Dynamic Programming and Reinforcement Learning

Schedule: Fall 2017, Monday 1:00-4:00pm
Course Number: B9140-001
Instructor: Daniel Russo
Contact: djr2174@gsb.columbia.edu
Location: 330 Uris until October 16, Grace Dodge Hall 363 thereafter
Office Hours: 418 Uris, Thursday 2:00-3:00 PM
TA Info: Francisco Castro will have office hours Mondays 12:00-1:00 in cubicle 4R Uris hall.

Course Description

This course offers an advanced introduction Markov Decision Processes (MDPs)–a formalization of the problem of optimal sequential decision making under uncertainty–and Reinforcement Learning (RL)–a paradigm for learning from data to make near optimal sequential decisions. The first part of the course will cover foundational material on MDPs. We'll then look at the problem of estimating long run value from data, including popular RL algorithms like temporal difference learning and Q-learning. The final part of the course looks at the design and analysis of efficient exploration algorithms, i.e. those that intelligently probe the environment to collect data that improves decision quality. This a doctoral level course. Students should have experience with mathematical proofs, coding for numerical computation, and the basics of statistics, optimization, and stochastic processes.

Course Requirements

There will be some homework problems in the beginning of class covering fundemental material on MDPs. Afterward, the course will run like a doctoral seminar. You will be expected to engage with the material and to read some papers outside of class. The main assignment will be a course project, which could involve literature review, implementation of algorithms, or original research.

Textbooks

Strongly Reccomended: Dynamic Programming and Optimal Control, Vol I & II, Dimitris Bertsekas
These two volumes will be our main reference on MDPs, and I will reccomend some readings from them during first few weeks. The books also cover a lot of material on approximate DP and reinforcement learning.

Reinforcement Learning: An Introduction, Second Edition, Richard Sutton and Andrew Barto
A pdf of the working draft is freely available.

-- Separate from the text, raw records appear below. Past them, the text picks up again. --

(* ===== verification/F2f.v ===== *)
(** [dcnet/f2f.rs]: the friend-to-friend bridge. Friends with their edge keys, channels with their
    groups, and the write-ahead log that makes them durable; recovery as [app.rs] runs it.

    Random keys are arguments. One [Env] gives the clock readings of an operation and how its file
    operations end. The flag [running] of a channel is the value of its atomic cell. *)

From S2P Require Import Prelude Crypto Identity Wire Float64 Dcnet RoundNetwork Group Storage.

(** [EdgeKey::to_hex] and [EdgeKey::from_hex]. *)
Definition to_hex (key : bytes) : string := hex_encode key.
Definition from_hex (hex : string) : option bytes := bs ← hex_decode hex; array32 bs.

Record F2fFriend := mkFriend {
  ff_uid : string;
  ff_peer_id : bytes;
  trust_level : Z;
  transport_address : string;
  edge_key : bytes;
}.

Record ChannelInfo := mkChannel {
  ch_name : string;
  topic : string;
  ch_participants : list string;
  ch_round_id : Z;
  running : bool;
}.

Record Env := mkEnv {
  e_now : Z;
  e_ts : Z;
  e_append : AppendIo;
  e_checkpoint : CheckpointIo;
}.

Module F2fDcNetBridge.

Record t := mk {
  friends : gmap string F2fFriend;
  channels : gmap string ChannelInfo;
  groups : gmap string DcGroup;
  reputation : ReputationManager.t;
  my_uid : string;
  current_channel : option string;
  min_trust : Z;
  wal : option WalStore;
}.

Definition new (uid : string) : t := mk ∅ ∅ ∅ ReputationManager.new uid None 1 None.

Definition set_friends (b : t) (x : gmap string F2fFriend) : t :=
  mk x (channels b) (groups b) (reputation b) (my_uid b) (current_channel b) (min_trust b) (wal b).
Definition set_channels (b : t) (x : gmap string ChannelInfo) (y : gmap string DcGroup) : t :=
  mk (friends b) x y (reputation b) (my_uid b) (current_channel b) (min_trust b) (wal b).
Definition set_uid (b : t) (x : string) : t :=
  mk (friends b) (channels b) (groups b) (reputation b) x (current_channel b) (min_trust b) (wal b).
Definition set_wal (b : t) (x : option WalStore) : t :=
  mk (friends b) (channels b) (groups b) (reputation b) (my_uid b) (current_channel b) (min_trust b) x.
Definition set_current (b : t) (x : option string) : t :=
  mk (friends b) (channels b) (groups b) (reputation b) (my_uid b) x (min_trust b) (wal b).

Definition attach_wal (b : t) (w : WalStore) : t := set_wal b (Some w).

(** Replacing the participant list, or the topic, of a channel. *)
Definition with_participants (ps : list string) (c : ChannelInfo) : ChannelInfo :=
  mkChannel (ch_name c) (topic c) ps (ch_round_id c) (running c).
Definition with_topic (tp : string) (c : ChannelInfo) : ChannelInfo :=
  mkChannel (ch_name c) tp (ch_participants c) (ch_round_id c) (running c).
Definition with_trust (tr : Z) (f : F2fFriend) : F2fFriend :=
  mkFriend (ff_uid f) (ff_peer_id f) tr (transport_address f) (edge_key f).
Definition with_key (k : bytes) (f : F2fFriend) : F2fFriend :=
  mkFriend (ff_uid f) (ff_peer_id f) (trust_level f) (transport_address f) k.

Section Bridge.
Context `{Crypto, StoreJson}.

Definition uid_to_peer (uid : string) : bytes := sha256_digest (string_bytes uid).

(** [F2fFriend::new] with the key it generates; [with_edge_key] overwrites it. *)
Definition friend_new (key : bytes) (uid addr : string) (trust : Z) : F2fFriend :=
  mkFriend uid (sha256_digest (string_bytes uid)) (Z.min trust 2) addr key.

Definition with_edge_key (drawn : bytes) (uid addr : string) (trust : Z) (key : bytes) : F2fFriend :=
  with_key key (friend_new drawn uid addr trust).

Definition snapshot_bridge (b : t) : SocialSnapshot :=
  mkSnapshot (my_uid b)
    ((fun p => mkFriendRecord p.1 (transport_address p.2) (trust_level p.2) (Some (to_hex (edge_key p.2))))
       <$> map_to_list (friends b))
    ((fun c => mkChannelRecord (ch_name c) (topic c) (ch_participants c)) <$> (map_to_list (channels b)).*2).

(** A failed append is logged and forgotten. *)
Definition log_wal (e : Env) (b : t) (op : WalOperation) : t :=
  match wal b with
  | None => b
  | Some w =>
      let '(w, _) := WalStore.append (e_append e) (e_ts e) w op in
      let b := set_wal b (Some w) in
      if WalStore.should_checkpoint (e_now e) w then
        set_wal b (Some (WalStore.checkpoint (e_checkpoint e) (e_now e) w (snapshot_bridge b)).1)
      else b
  end.

Definition checkpoint_wal (e : Env) (b : t) : t :=
  match wal b with
  | None => b
  | Some w => set_wal b (Some (WalStore.checkpoint (e_checkpoint e) (e_now e) w (snapshot_bridge b)).1)
  end.

Definition wal_ops_pending (b : t) : Z :=
  match wal b with Some w => WalStore.ops_count w | None => 0 end.

Definition create_channel_no_log (b : t) (name : string) : t * bool :=
  if bool_decide (is_Some (channels b !! name)) then (b, false)
  else
    let group := DcGroup.new (sha256_digest (string_bytes name)) 2 1 in
    let group := DcGroup.join group (uid_to_peer (my_uid b)) in
    (set_channels b (<[name := mkChannel name "" [my_uid b] 0 false]> (channels b))
       (<[name := group]> (groups b)), true).

(** The loop of [join_channel_no_log]: channel, group and the uids joined so far. *)
Definition join_one (b : t) (acc : ChannelInfo * DcGroup * list string) (uid : string)
    : ChannelInfo * DcGroup * list string :=
  let '(ch, group, joined) := acc in
  if bool_decide (uid = my_uid b) then acc
  else
    match friends b !! uid with
    | Some f =>
        if (min_trust b <=? trust_level f) && negb (bool_decide (uid ∈ ch_participants ch)) then
          (with_participants (ch_participants ch ++ [uid]) ch, DcGroup.join group (ff_peer_id f), joined ++ [uid])
        else acc
    | None => acc
    end.

Definition join_channel_no_log (b : t) (channel : string) (uids : list string) : t * list string :=
  match channels b !! channel, groups b !! channel with
  | Some ch, Some group =>
      let '(ch, group, joined) := foldl (join_one b) (ch, group, []) uids in
      (set_channels b (<[channel := ch]> (channels b)) (<[channel := group]> (groups b)), joined)
  | _, _ => (b, [])
  end.

(** Dropping a participant from the list of a channel. *)
Definition retain_channel (b : t) (name uid : string) : gmap string ChannelInfo :=
  alter (fun c => with_participants (filter (fun u => u <> uid) (ch_participants c)) c) name (channels b).

Definition leave_channel_no_log (b : t) (name : string) : t :=
  set_channels b (retain_channel b name (my_uid b))
    (alter (fun g => DcGroup.leave g (uid_to_peer (my_uid b))) name (groups b)).

(** [key] is what [F2fFriend::new] draws. *)
Definition apply_op_no_log (b : t) (op : WalOperation) (key : bytes) : t :=
  match op with
  | AddFriend uid addr trust => set_friends b (<[uid := friend_new key uid addr trust]> (friends b))
  | RemoveFriend uid => set_friends b (delete uid (friends b))
  | UpdateTrust uid trust => set_friends b (alter (with_trust (Z.min trust 2)) uid (friends b))
  | UpdateEdgeKey uid key_hex =>
      match from_hex key_hex with
      | Some k => set_friends b (alter (with_key k) uid (friends b))
      | None => b
      end
  | CreateChannel name => (create_channel_no_log b name).1
  | JoinChannel channel uid => (join_channel_no_log b channel [uid]).1
  | LeaveChannel channel uid =>
      if bool_decide (uid = my_uid b) then leave_channel_no_log b channel
      else
        match channels b !! channel with
        | Some _ => set_channels b (retain_channel b channel uid)
                      (alter (fun g => DcGroup.leave g (uid_to_peer uid)) channel (groups b))
        | None => b
        end
  | SetUid uid => set_uid b uid
  | _ => b
  end.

Algorithms for Reinforcement Learning, Csaba Czepesvári
A consise treatment, also freely available.

Course Meetings

Following the business school calendar, there will be no class on October 23 or November 6. Otherwise, we will meet every Monday from September 11 to December 11.

Related Courses at Columbia

This course complements two others that will be offered this Fall. Depending on your interests, you may wish to also enroll in one of these courses, or even both.

COMS E6998.001: Alekh Agarwal and Alex Slivkins from Microsoft Research will offer course on Bandits and RL this Fall. Relative to this course, theirs will have much greater focus on contextual bandit problems and regret analyses.

B9120-001: Awi Federgruen is teaching a full semester course on dynamic programming. This course should provide a more thorough treatment of the general theory of dynamic programming as well as of structural analysis of specific dynamic programs arising in important application areas.